* **TASK DIRECTIONS**:
Print the data again, exactly.

* **TASK DATA**:
****************

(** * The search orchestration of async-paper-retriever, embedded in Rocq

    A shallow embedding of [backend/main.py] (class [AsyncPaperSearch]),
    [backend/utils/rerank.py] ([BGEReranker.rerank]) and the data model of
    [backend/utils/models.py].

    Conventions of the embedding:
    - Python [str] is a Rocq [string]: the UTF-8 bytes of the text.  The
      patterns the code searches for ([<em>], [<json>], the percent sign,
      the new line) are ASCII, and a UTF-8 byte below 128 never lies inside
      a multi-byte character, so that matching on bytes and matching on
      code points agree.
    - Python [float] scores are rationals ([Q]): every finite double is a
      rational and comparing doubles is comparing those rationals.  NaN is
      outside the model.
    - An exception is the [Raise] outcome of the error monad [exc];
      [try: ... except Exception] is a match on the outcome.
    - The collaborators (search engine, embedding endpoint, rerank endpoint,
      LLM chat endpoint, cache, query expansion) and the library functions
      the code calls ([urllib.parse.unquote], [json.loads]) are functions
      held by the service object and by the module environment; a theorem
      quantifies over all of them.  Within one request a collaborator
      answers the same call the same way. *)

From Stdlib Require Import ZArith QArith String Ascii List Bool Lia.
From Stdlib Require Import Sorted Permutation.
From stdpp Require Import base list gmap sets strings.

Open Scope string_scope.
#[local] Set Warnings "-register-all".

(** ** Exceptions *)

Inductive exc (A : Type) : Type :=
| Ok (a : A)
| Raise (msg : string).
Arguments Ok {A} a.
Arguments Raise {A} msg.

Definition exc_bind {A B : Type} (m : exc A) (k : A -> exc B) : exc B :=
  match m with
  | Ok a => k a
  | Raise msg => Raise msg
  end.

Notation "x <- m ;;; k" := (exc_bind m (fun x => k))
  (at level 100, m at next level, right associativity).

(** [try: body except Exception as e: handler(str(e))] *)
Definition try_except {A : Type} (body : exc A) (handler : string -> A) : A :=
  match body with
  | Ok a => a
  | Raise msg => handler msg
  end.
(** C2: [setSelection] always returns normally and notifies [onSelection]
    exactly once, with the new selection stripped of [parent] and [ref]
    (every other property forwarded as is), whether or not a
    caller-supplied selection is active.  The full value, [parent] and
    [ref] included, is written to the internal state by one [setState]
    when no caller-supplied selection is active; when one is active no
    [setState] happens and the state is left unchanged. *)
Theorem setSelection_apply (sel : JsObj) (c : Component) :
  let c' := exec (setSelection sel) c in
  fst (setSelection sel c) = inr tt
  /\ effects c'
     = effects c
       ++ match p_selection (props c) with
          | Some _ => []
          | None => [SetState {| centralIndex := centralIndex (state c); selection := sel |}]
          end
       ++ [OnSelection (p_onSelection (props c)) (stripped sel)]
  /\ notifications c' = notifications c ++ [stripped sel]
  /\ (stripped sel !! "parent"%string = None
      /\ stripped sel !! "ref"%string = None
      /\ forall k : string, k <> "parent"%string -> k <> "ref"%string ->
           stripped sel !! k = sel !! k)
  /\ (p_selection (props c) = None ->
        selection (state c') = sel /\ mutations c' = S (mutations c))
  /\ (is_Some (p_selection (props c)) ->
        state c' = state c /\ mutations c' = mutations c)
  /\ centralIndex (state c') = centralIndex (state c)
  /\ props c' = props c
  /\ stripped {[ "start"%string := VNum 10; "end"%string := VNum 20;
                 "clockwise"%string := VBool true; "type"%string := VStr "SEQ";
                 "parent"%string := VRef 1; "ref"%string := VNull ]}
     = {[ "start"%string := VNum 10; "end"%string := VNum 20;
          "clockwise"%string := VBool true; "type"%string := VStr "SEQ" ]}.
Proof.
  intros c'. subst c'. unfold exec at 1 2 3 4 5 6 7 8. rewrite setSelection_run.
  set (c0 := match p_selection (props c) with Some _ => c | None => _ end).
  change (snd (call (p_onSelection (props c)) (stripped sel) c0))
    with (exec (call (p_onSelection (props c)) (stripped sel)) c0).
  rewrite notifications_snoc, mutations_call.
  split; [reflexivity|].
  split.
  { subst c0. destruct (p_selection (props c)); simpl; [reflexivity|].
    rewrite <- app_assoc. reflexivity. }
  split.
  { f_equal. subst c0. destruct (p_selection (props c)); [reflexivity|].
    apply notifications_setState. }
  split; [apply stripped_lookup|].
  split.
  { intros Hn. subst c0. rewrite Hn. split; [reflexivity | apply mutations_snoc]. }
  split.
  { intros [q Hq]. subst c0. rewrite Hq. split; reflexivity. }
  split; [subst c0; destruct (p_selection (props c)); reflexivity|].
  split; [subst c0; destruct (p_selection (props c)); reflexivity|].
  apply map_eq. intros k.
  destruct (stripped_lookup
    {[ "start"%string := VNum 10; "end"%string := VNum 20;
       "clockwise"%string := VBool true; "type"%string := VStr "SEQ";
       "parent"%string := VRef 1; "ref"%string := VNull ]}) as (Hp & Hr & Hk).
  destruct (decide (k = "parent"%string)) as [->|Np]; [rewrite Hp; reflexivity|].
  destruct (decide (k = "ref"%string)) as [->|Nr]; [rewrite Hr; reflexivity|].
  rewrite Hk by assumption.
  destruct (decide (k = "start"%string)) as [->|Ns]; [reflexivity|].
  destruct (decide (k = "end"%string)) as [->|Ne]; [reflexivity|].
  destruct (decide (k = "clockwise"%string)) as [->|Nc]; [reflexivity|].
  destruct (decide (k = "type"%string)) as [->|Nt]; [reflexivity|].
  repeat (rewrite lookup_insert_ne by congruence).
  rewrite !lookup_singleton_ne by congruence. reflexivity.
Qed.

****************

* **EXERCISE SOLUTION**:
(** * The search orchestration of async-paper-retriever, embedded in Rocq

    A shallow embedding of [backend/main.py] (class [AsyncPaperSearch]),
    [backend/utils/rerank.py] ([BGEReranker.rerank]) and the data model of
    [backend/utils/models.py].

    Conventions of the embedding:
    - Python [str] is a Rocq [string]: the UTF-8 bytes of the text.  The
      patterns the code searches for ([<em>], [<json>], the percent sign,
      the new line) are ASCII, and a UTF-8 byte below 128 never lies inside
      a multi-byte character, so that matching on bytes and matching on
      code points agree.
    - Python [float] scores are rationals ([Q]): every finite double is a
      rational and comparing doubles is comparing those rationals.  NaN is
      outside the model.
    - An exception is the [Raise] outcome of the error monad [exc];
      [try: ... except Exception] is a match on the outcome.
    - The collaborators (search engine, embedding endpoint, rerank endpoint,
      LLM chat endpoint, cache, query expansion) and the library functions
      the code calls ([urllib.parse.unquote], [json.loads]) are functions
      held by the service object and by the module environment; a theorem
      quantifies over all of them.  Within one request a collaborator
      answers the same call the same way. *)

From Stdlib Require Import ZArith QArith String Ascii List Bool Lia.
From Stdlib Require Import Sorted Permutation.
From stdpp Require Import base list gmap sets strings.

Open Scope string_scope.
#[local] Set Warnings "-register-all".

(** ** Exceptions *)

Inductive exc (A : Type) : Type :=
| Ok (a : A)
| Raise (msg : string).
Arguments Ok {A} a.
Arguments Raise {A} msg.

Definition exc_bind {A B : Type} (m : exc A) (k : A -> exc B) : exc B :=
  match m with
  | Ok a => k a
  | Raise msg => Raise msg
  end.

Notation "x <- m ;;; k" := (exc_bind m (fun x => k))
  (at level 100, m at next level, right associativity).

(** [try: body except Exception as e: handler(str(e))] *)
Definition try_except {A : Type} (body : exc A) (handler : string -> A) : A :=
  match body with
  | Ok a => a
  | Raise msg => handler msg
  end.
(** C2: [setSelection] always returns normally and notifies [onSelection]
    exactly once, with the new selection stripped of [parent] and [ref]
    (every other property forwarded as is), whether or not a
    caller-supplied selection is active.  The full value, [parent] and
    [ref] included, is written to the internal state by one [setState]
    when no caller-supplied selection is active; when one is active no
    [setState] happens and the state is left unchanged. *)
Theorem setSelection_apply (sel : JsObj) (c : Component) :
  let c' := exec (setSelection sel) c in
  fst (setSelection sel c) = inr tt
  /\ effects c'
     = effects c
       ++ match p_selection (props c) with
          | Some _ => []
          | None => [SetState {| centralIndex := centralIndex (state c); selection := sel |}]
          end
       ++ [OnSelection (p_onSelection (props c)) (stripped sel)]
  /\ notifications c' = notifications c ++ [stripped sel]
  /\ (stripped sel !! "parent"%string = None
      /\ stripped sel !! "ref"%string = None
      /\ forall k : string, k <> "parent"%string -> k <> "ref"%string ->
           stripped sel !! k = sel !! k)
  /\ (p_selection (props c) = None ->
        selection (state c') = sel /\ mutations c' = S (mutations c))
  /\ (is_Some (p_selection (props c)) ->
        state c' = state c /\ mutations c' = mutations c)
  /\ centralIndex (state c') = centralIndex (state c)
  /\ props c' = props c
  /\ stripped {[ "start"%string := VNum 10; "end"%string := VNum 20;
                 "clockwise"%string := VBool true; "type"%string := VStr "SEQ";
                 "parent"%string := VRef 1; "ref"%string := VNull ]}
     = {[ "start"%string := VNum 10; "end"%string := VNum 20;
          "clockwise"%string := VBool true; "type"%string := VStr "SEQ" ]}.
Proof.
  intros c'. subst c'. unfold exec at 1 2 3 4 5 6 7 8. rewrite setSelection_run.
  set (c0 := match p_selection (props c) with Some _ => c | None => _ end).
  change (snd (call (p_onSelection (props c)) (stripped sel) c0))
    with (exec (call (p_onSelection (props c)) (stripped sel)) c0).
  rewrite notifications_snoc, mutations_call.
  split; [reflexivity|].
  split.
  { subst c0. destruct (p_selection (props c)); simpl; [reflexivity|].
    rewrite <- app_assoc. reflexivity. }
  split.
  { f_equal. subst c0. destruct (p_selection (props c)); [reflexivity|].
    apply notifications_setState. }
  split; [apply stripped_lookup|].
  split.
  { intros Hn. subst c0. rewrite Hn. split; [reflexivity | apply mutations_snoc]. }
  split.
  { intros [q Hq]. subst c0. rewrite Hq. split; reflexivity. }
  split; [subst c0; destruct (p_selection (props c)); reflexivity|].
  split; [subst c0; destruct (p_selection (props c)); reflexivity|].
  apply map_eq. intros k.
  destruct (stripped_lookup
    {[ "start"%string := VNum 10; "end"%string := VNum 20;
       "clockwise"%string := VBool true; "type"%string := VStr "SEQ";
       "parent"%string := VRef 1; "ref"%string := VNull ]}) as (Hp & Hr & Hk).
  destruct (decide (k = "parent"%string)) as [->|Np]; [rewrite Hp; reflexivity|].
  destruct (decide (k = "ref"%string)) as [->|Nr]; [rewrite Hr; reflexivity|].
  rewrite Hk by assumption.
  destruct (decide (k = "start"%string)) as [->|Ns]; [reflexivity|].
  destruct (decide (k = "end"%string)) as [->|Ne]; [reflexivity|].
  destruct (decide (k = "clockwise"%string)) as [->|Nc]; [reflexivity|].
  destruct (decide (k = "type"%string)) as [->|Nt]; [reflexivity|].
  repeat (rewrite lookup_insert_ne by congruence).
  rewrite !lookup_singleton_ne by congruence. reflexivity.
Qed.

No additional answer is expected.